Start of RECORDS PROVIDED

(* ===== verification/Contention.v ===== *)
(** * Contention: many connections and few verification slots

    A password costs a fifth of a second of CPU to verify, and AUTH comes before
    any authentication: [Server.verifying] of [src/internal/gateway/server.go]
    bounds how many verifications run at once. Here [session.authenticate] is cut
    at the points where other connections get to run: the check of the failure
    count, the wait for a slot, the verification and its outcome. An event says
    which connection moves. Of the semaphore, the documented behaviour is used:
    [Acquire] succeeds only while the weight held leaves room, and fails when its
    context ends, leaving the semaphore as it was. *)

From S2P Require Import Prelude Unicode GoStrings GoTime Policy Message Metrics World Spool.
From S2P Require Import Passwords Config Auth RateLimit TlsStore Milter Dkim Relay HeaderCheck Server Sessions.
Import Spool HeaderCheck Server.
#[local] Open Scope Z_scope.
#[local] Set Default Proof Using "Type*".

Module Contention.

Definition authVerifyTimeout : Z := 10 * second.

(** The size of the semaphore [NewServer] makes. *)
Definition slots (gomaxprocs : Z) : Z := Z.max 1 (gomaxprocs - 1).

(** Where a connection is in [authenticate]. *)
Inductive phase :=
| Idle
| Waiting (username password : bytes) (deadline : Z)
| Verifying (username password : bytes).

Record client := mkClient { cl_session : session; cl_phase : phase }.

Record floor := mkFloor {
  fl_size : Z;
  fl_held : Z;                   (* the weight held of the semaphore *)
  fl_clients : gmap nat client;
  fl_world : World
}.

Inductive event :=
| Connect (i : nat) (c : Conn) (current : snapshot)
| Attempt (i : nat) (username password : bytes) (now : Z)
| Grant (i : nat)
| Expire (i : nat) (now : Z)
| Verified (i : nat)
| Leave (i : nat).

Section Steps.
Context `{B : Bcrypt} `{L : SmtpLib}.

(** What follows [Acquire], once a slot is held. *)
Definition verify (s : session) (username password : bytes) : IO (list bytes * option goerror * session) :=
  let '(compared, r) := Auth.authenticate (accounts (snap s)) username password in
  match r with
  | Err _ =>
      record (Metrics.authFailed (Auth.label (accounts (snap s)) username)) ;;
      ret (compared, Some (ESmtp ErrAuthFailed),
           mkSession (conn s) (snap s) (account s) (from s) (to s) (authFailures s + 1) (closed s))
  | Ok acct =>
      ret (compared, None,
           mkSession (conn s) (snap s) (Some acct) (from s) (to s) (authFailures s) (closed s))
  end.

Definition setClient (i : nat) (cl : client) (f : floor) : floor :=
  mkFloor (fl_size f) (fl_held f) (<[i := cl]> (fl_clients f)) (fl_world f).

(** One move; [None] when it is not ready. The answer of [authenticate], when the
    move ends it, comes with the floor. *)
Definition authStep (f : floor) (ev : event) : option (option (option goerror) * floor) :=
  match ev with
  | Connect i c current =>
      match fl_clients f !! i with
      | Some _ => None
      | None => Some (None, setClient i (mkClient (newSession c current) Idle) f)
      end
  | Attempt i username password now =>
      match fl_clients f !! i with
      | Some (mkClient s Idle) =>
          if maxAuthFailures <=? authFailures s then
            Some (Some (Some (ESmtp errTooManyAuthFailures)), setClient i (mkClient (setClosed s) Idle) f)
          else Some (None, setClient i (mkClient s (Waiting username password (now + authVerifyTimeout))) f)
      | _ => None
      end
  | Grant i =>
      match fl_clients f !! i with
      | Some (mkClient s (Waiting username password _)) =>
          if fl_held f + 1 <=? fl_size f then
            Some (None, mkFloor (fl_size f) (fl_held f + 1)
                          (<[i := mkClient s (Verifying username password)]> (fl_clients f)) (fl_world f))
          else None
      | _ => None
      end
  | Expire i now =>
      match fl_clients f !! i with
      | Some (mkClient s (Waiting _ _ deadline)) =>
          if deadline <=? now then Some (Some (Some (ESmtp errAuthBusy)), setClient i (mkClient s Idle) f) else None
      | _ => None
      end
  | Verified i =>
      match fl_clients f !! i with
      | Some (mkClient s (Verifying username password)) =>
          let '((_, err, s'), w') := verify s username password (fl_world f) in
          Some (Some err, mkFloor (fl_size f) (fl_held f - 1) (<[i := mkClient s' Idle]> (fl_clients f)) w')
      | _ => None
      end
  | Leave i =>
      match fl_clients f !! i with
      | Some (mkClient _ Idle) => Some (None, mkFloor (fl_size f) (fl_held f) (delete i (fl_clients f)) (fl_world f))
      | _ => None
      end
  end.

Definition start (gomaxprocs : Z) (w : World) : floor := mkFloor (slots gomaxprocs) 0 ∅ w.

Inductive runs (f0 : floor) : list event -> floor -> Prop :=
| runs_nil : runs f0 [] f0
| runs_step trace f ev answer f' :
    runs f0 trace f -> authStep f ev = Some (answer, f') -> runs f0 (trace ++ [ev]) f'.
End Steps.

Definition is_verifying (cl : client) : bool :=
  match cl_phase cl with Verifying _ _ => true | _ => false end.

(** How many verifications are running. *)
Definition verifying (f : floor) : Z :=
  Z.of_nat (size (filter (λ kv, is_verifying kv.2 = true) (fl_clients f))).
End Contention.
Import Contention.

(** ** Counting *)

Definition weight (o : option client) : Z :=
  match o with Some cl => if is_verifying cl then 1 else 0 | None => 0 end.

Definition count (m : gmap nat client) : Z := Z.of_nat (size (filter (λ kv, is_verifying kv.2 = true) m)).

Lemma count_fresh m i cl : m !! i = None -> count (<[i := cl]> m) = count m + weight (Some cl).
Proof.
  intros Hi. unfold count, weight. destruct (is_verifying cl) eqn:E.
  - rewrite map_filter_insert_True by done. rewrite map_size_insert_None; [lia|]. by apply map_lookup_filter_None_2; left.
  - rewrite map_filter_insert_False by (cbn; congruence). rewrite delete_id by done. lia.
Qed.

Lemma count_delete m i : count m = count (delete i m) + weight (m !! i).
Proof.
  destruct (m !! i) as [cl|] eqn:E.
  - rewrite <- (insert_delete_id m i cl E) at 1. apply count_fresh, lookup_delete_eq.
  - rewrite delete_id by done. cbn. lia.
Qed.

Lemma count_insert m i cl : count (<[i := cl]> m) = count m - weight (m !! i) + weight (Some cl).
Proof. rewrite (count_delete m i), (count_delete (<[i := cl]> m) i), delete_insert_eq, lookup_insert_eq. lia. Qed.

Section Invariant.
Context `{B : Bcrypt} `{L : SmtpLib}.

(** The weight held is the number of verifications under way, within the size. *)
Definition floor_ok (f : floor) : Prop := fl_held f = verifying f /\ 0 <= fl_held f <= fl_size f.

Lemma step_ok f ev answer f' : floor_ok f -> authStep f ev = Some (answer, f') -> floor_ok f' /\ fl_size f' = fl_size f.
Proof.
  unfold floor_ok, verifying. fold (count (fl_clients f)). fold (count (fl_clients f')). intros [Hh Hs] E.
  assert (Hpos : forall m, 0 <= count m) by (intros m; unfold count; lia).
  assert (Hd : forall i, count (fl_clients f) = count (delete i (fl_clients f)) + weight (fl_clients f !! i))
    by (intros i; apply count_delete).
  destruct ev as [i c cur|i u p now|i|i now|i|i]; cbn [authStep] in E; specialize (Hd i);
    pose proof (Hpos (delete i (fl_clients f))); destruct (fl_clients f !! i) as [[s ph]|] eqn:Ei; try done.
  all: try (destruct ph as [|u' p' dl|u' p']; try done); cbn [weight is_verifying cl_phase] in Hd.
  all: repeat case_match; bools; simplify_eq; cbn [setClient fl_held fl_size fl_clients].
  all: rewrite ?count_insert, ?Ei; cbn [weight is_verifying cl_phase]; split; [lia|done].
Qed.

Lemma runs_ok procs w trace f :
  runs (start procs w) trace f -> floor_ok f /\ fl_size f = slots procs.
Proof.
  induction 1 as [|trace f ev answer f' _ [IH Hs] E].
  - split; [|done]. unfold floor_ok, verifying. cbn. unfold slots. rewrite map_filter_empty, map_size_empty. lia.
  - destruct (step_ok _ _ _ _ IH E) as [? ->]. done.
Qed.

(** [Server.authenticate], as one connection runs it, is its pieces: a refusal, a wait that ends without a slot, or a
    verification. *)
Lemma authenticate_pieces s u p w :
  authenticate s u p w =
    if maxAuthFailures <=? authFailures s then (([], Some (ESmtp errTooManyAuthFailures), setClosed s), w)
    else
      let '(t, w1) := next w in
      if acquireSlot t then verify s u p w1 else (([], Some (ESmtp errAuthBusy), s), w1).
Proof.
  unfold authenticate, verify, bind. destruct (maxAuthFailures <=? authFailures s); [done|].
  destruct (next w) as [t w1]. by destruct (acquireSlot t).
Qed.

(** The floor never blocks: while someone waits, a slot can be granted or a
    verification can end. *)
Lemma floor_moves f i u p dl s :
  floor_ok f -> 1 <= fl_size f -> fl_clients f !! i = Some (mkClient s (Waiting u p dl)) ->
  is_Some (authStep f (Grant i)) \/ exists j, is_Some (authStep f (Verified j)).
Proof.
  intros [Hh Hs] H1 Ei. destruct (fl_held f + 1 <=? fl_size f) eqn:E.
  - left. cbn [authStep]. by rewrite Ei, E.
  - right. bools. assert (Hne : filter (λ kv, is_verifying kv.2 = true) (fl_clients f) <> ∅).
    { intros He. unfold verifying in Hh. rewrite He, map_size_empty in Hh. lia. }
    apply map_choose in Hne as (j & [s' ph] & [Hj Hv]%map_lookup_filter_Some). exists j. cbn [authStep]. rewrite Hj.
    destruct ph; try done. by destruct (verify _ _ _ _) as [[[? ?] ?] ?].
Qed.

(** The connection an event moves. *)
Definition mover (ev : event) : nat :=
  match ev with
  | Connect i _ _ | Attempt i _ _ _ | Grant i | Expire i _ | Verified i | Leave i => i
  end.

(** The last thing the connection did was to attempt these credentials, at [now]. *)
Definition waiting_since (trace : list event) (i : nat) (u p : bytes) (now : Z) : Prop :=
  exists k, trace !! k = Some (Attempt i u p now) /\
    forall j ev, (k < j)%nat -> trace !! j = Some ev -> mover ev <> i.

Lemma step_waiting f ev answer f' i s u p dl :
  authStep f ev = Some (answer, f') -> fl_clients f' !! i = Some (mkClient s (Waiting u p dl)) ->
  (mover ev <> i /\ fl_clients f !! i = Some (mkClient s (Waiting u p dl))) \/
  (exists now, ev = Attempt i u p now /\ dl = now + authVerifyTimeout).
Proof.
  intros E Ei. destruct (decide (mover ev = i)) as [Hm|Hm].
  - right. destruct ev as [k c cur|k u' p' now|k|k now|k|k]; cbn [mover authStep] in *; subst k;
      repeat case_match; simplify_eq; cbn [setClient fl_clients] in Ei;
      rewrite ?lookup_insert_eq, ?lookup_delete_eq in Ei; simplify_eq. by exists now.
  - left. split; [done|]. destruct ev as [k c cur|k u' p' now|k|k now|k|k]; cbn [mover authStep] in *;
      repeat case_match; simplify_eq; cbn [setClient fl_clients] in Ei;
      by rewrite ?lookup_insert_ne, ?lookup_delete_ne in Ei by done.
Qed.

(** The deadline of a wait is ten seconds after its attempt. *)
Lemma runs_waiting procs w trace f i s u p dl :
  runs (start procs w) trace f -> fl_clients f !! i = Some (mkClient s (Waiting u p dl)) ->
  exists now, waiting_since trace i u p now /\ dl = now + authVerifyTimeout.
Proof.
  intros Hr. revert i s u p dl. induction Hr as [|trace f ev answer f' _ IH E]; intros i s u p dl Ei; [done|].
  destruct (step_waiting _ _ _ _ _ _ _ _ _ E Ei) as [[Hm Ei']|(now & -> & ->)].
  - destruct (IH _ _ _ _ _ Ei') as (now & (k & Hk & Hlater) & ->). exists now. split; [|done].
    exists k. split; [by apply lookup_app_l_Some|].
    intros j ev' Hj [Hin|[_ Hin]]%lookup_app_Some; [by eapply Hlater|].
    by apply list_lookup_singleton_Some in Hin as [_ ->].
  - exists now. split; [|done]. exists (length trace). split; [by apply list_lookup_middle|].
    intros j ev' Hj. rewrite lookup_ge_None_2; [done|]. rewrite length_app. cbn. lia.
Qed.

(** C21: A flood cannot take the machine. However many connections there are and
    however they interleave, at most as many passwords are verified at once as
    there are processors but one, and one where there is a single processor; a
    slot is never lost, so that when no verification is running all are free;
    while an attempt waits, a slot can be granted or a verification can end; and
    the wait of an attempt made at [now], the last thing its connection did, can
    end with the answer to come back later at any time from ten seconds after
    [now], and at none before. *)
Theorem verifications_are_bounded (procs : Z) (w : World) (trace : list event) (f : floor) :
  runs (start procs w) trace f ->
  0 <= verifying f <= Z.max 1 (procs - 1) /\
  fl_held f = verifying f /\
  (forall i s u p dl, fl_clients f !! i = Some (mkClient s (Waiting u p dl)) ->
     (is_Some (authStep f (Grant i)) \/ (exists j, is_Some (authStep f (Verified j)))) /\
     exists now, waiting_since trace i u p now /\
       (forall t, now + 10 * second <= t ->
          exists f', authStep f (Expire i t) = Some (Some (Some (ESmtp errAuthBusy)), f')) /\
       (forall t, t < now + 10 * second -> authStep f (Expire i t) = None)).
Proof.
  intros Hr. pose proof (runs_ok _ _ _ _ Hr) as [Hok Hs]. pose proof Hok as [Hh Hb].
  split; [unfold slots in Hs; lia|]. split; [done|]. intros i s u p dl Ei. split.
  - apply (floor_moves f i u p dl s); [done| |done]. rewrite Hs. unfold slots. lia.
  - destruct (runs_waiting _ _ _ _ _ _ _ _ _ Hr Ei) as (now & Hw & ->). exists now.
    split; [done|]. cbn [authStep]. rewrite Ei. unfold authVerifyTimeout. split; intros t Ht.
    + rewrite (proj2 (Z.leb_le _ _) Ht). by eexists.
    + by rewrite (proj2 (Z.leb_gt _ _) Ht).
Qed.
End Invariant.

(** ** Witness *)

Fixpoint play `{Bcrypt, SmtpLib} (f : floor) (evs : list event) : option floor :=
  match evs with
  | [] => Some f
  | ev :: evs => match authStep f ev with Some (_, f') => play f' evs | None => None end
  end.

Lemma crowd_runs `{Bcrypt, SmtpLib} f0 evs : forall trace f f',
  runs f0 trace f -> play f evs = Some f' -> runs f0 (trace ++ evs) f'.
Proof.
  induction evs as [|ev evs IH]; intros trace f f' Hr; cbn [play]; [intros [= <-]; by rewrite app_nil_r|].
  destruct (authStep f ev) as [[answer f1]|] eqn:E; [|done]. intros Hp.
  change (ev :: evs) with ([ev] ++ evs). rewrite app_assoc. eapply IH; [|exact Hp]. by eapply runs_step.
Defined.

#[local] Existing Instance toy_bcrypt.
#[local] Existing Instance demo_lib.

(** Two connections on a machine with two processors: one is verifying, the other
    waits. *)
Definition crowd : list event :=
  [Connect 0 demo_conn demo_srv; Connect 1 demo_conn demo_srv;
   Attempt 0 (lit "app") (lit "pw") 0; Attempt 1 (lit "app") (lit "guess") 5; Grant 0].

Definition crowded : floor := default (start 2 world0) (play (start 2 world0) crowd).

Lemma verifications_are_bounded_witness :
  verifying crowded = 1 /\ is_Some (fl_clients crowded !! 1%nat) /\ authStep crowded (Grant 1) = None /\
  0 <= verifying crowded <= Z.max 1 (2 - 1) /\
  exists f', authStep crowded (Expire 1 (10 * second + 5)) = Some (Some (Some (ESmtp errAuthBusy)), f').
Proof.
  assert (Hp : play (start 2 world0) crowd = Some crowded) by reflexivity.
  destruct (verifications_are_bounded 2 world0 crowd crowded
    (crowd_runs _ crowd [] _ crowded (runs_nil _) Hp)) as (Hb & _ & Hw).
  split; [vm_compute; reflexivity|]. split; [vm_compute; eexists; reflexivity|]. split; [vm_compute; reflexivity|].
  split; [exact Hb|].
  destruct (fl_clients crowded !! 1%nat) as [[s ph]|] eqn:E; [|exfalso; revert E; vm_compute; discriminate].
  destruct ph as [|u p dl|u p]; [exfalso; revert E; vm_compute; discriminate| |exfalso; revert E; vm_compute; discriminate].
  destruct (Hw 1%nat s u p dl E) as (_ & now & (k & Hk & _) & Hx & _). apply Hx.
  do 3 (destruct k as [|k]; [discriminate Hk|]). destruct k as [|k]; [injection Hk as _ _ <-; lia|].
  destruct k as [|k]; [discriminate Hk|]. destruct k; discriminate Hk.
Defined.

End of RECORDS PROVIDED

TASK BRIEF —
Exactly as written, please reproduce the lines from the first line of the data to the line containing "password : bytes) (now : Z)", inclusive, and nothing else.

EXERCISE ANSWER —
(* ===== verification/Contention.v ===== *)
(** * Contention: many connections and few verification slots

    A password costs a fifth of a second of CPU to verify, and AUTH comes before
    any authentication: [Server.verifying] of [src/internal/gateway/server.go]
    bounds how many verifications run at once. Here [session.authenticate] is cut
    at the points where other connections get to run: the check of the failure
    count, the wait for a slot, the verification and its outcome. An event says
    which connection moves. Of the semaphore, the documented behaviour is used:
    [Acquire] succeeds only while the weight held leaves room, and fails when its
    context ends, leaving the semaphore as it was. *)

From S2P Require Import Prelude Unicode GoStrings GoTime Policy Message Metrics World Spool.
From S2P Require Import Passwords Config Auth RateLimit TlsStore Milter Dkim Relay HeaderCheck Server Sessions.
Import Spool HeaderCheck Server.
#[local] Open Scope Z_scope.
#[local] Set Default Proof Using "Type*".

Module Contention.

Definition authVerifyTimeout : Z := 10 * second.

(** The size of the semaphore [NewServer] makes. *)
Definition slots (gomaxprocs : Z) : Z := Z.max 1 (gomaxprocs - 1).

(** Where a connection is in [authenticate]. *)
Inductive phase :=
| Idle
| Waiting (username password : bytes) (deadline : Z)
| Verifying (username password : bytes).

Record client := mkClient { cl_session : session; cl_phase : phase }.

Record floor := mkFloor {
  fl_size : Z;
  fl_held : Z;                   (* the weight held of the semaphore *)
  fl_clients : gmap nat client;
  fl_world : World
}.

Inductive event :=
| Connect (i : nat) (c : Conn) (current : snapshot)
| Attempt (i : nat) (username password : bytes) (now : Z)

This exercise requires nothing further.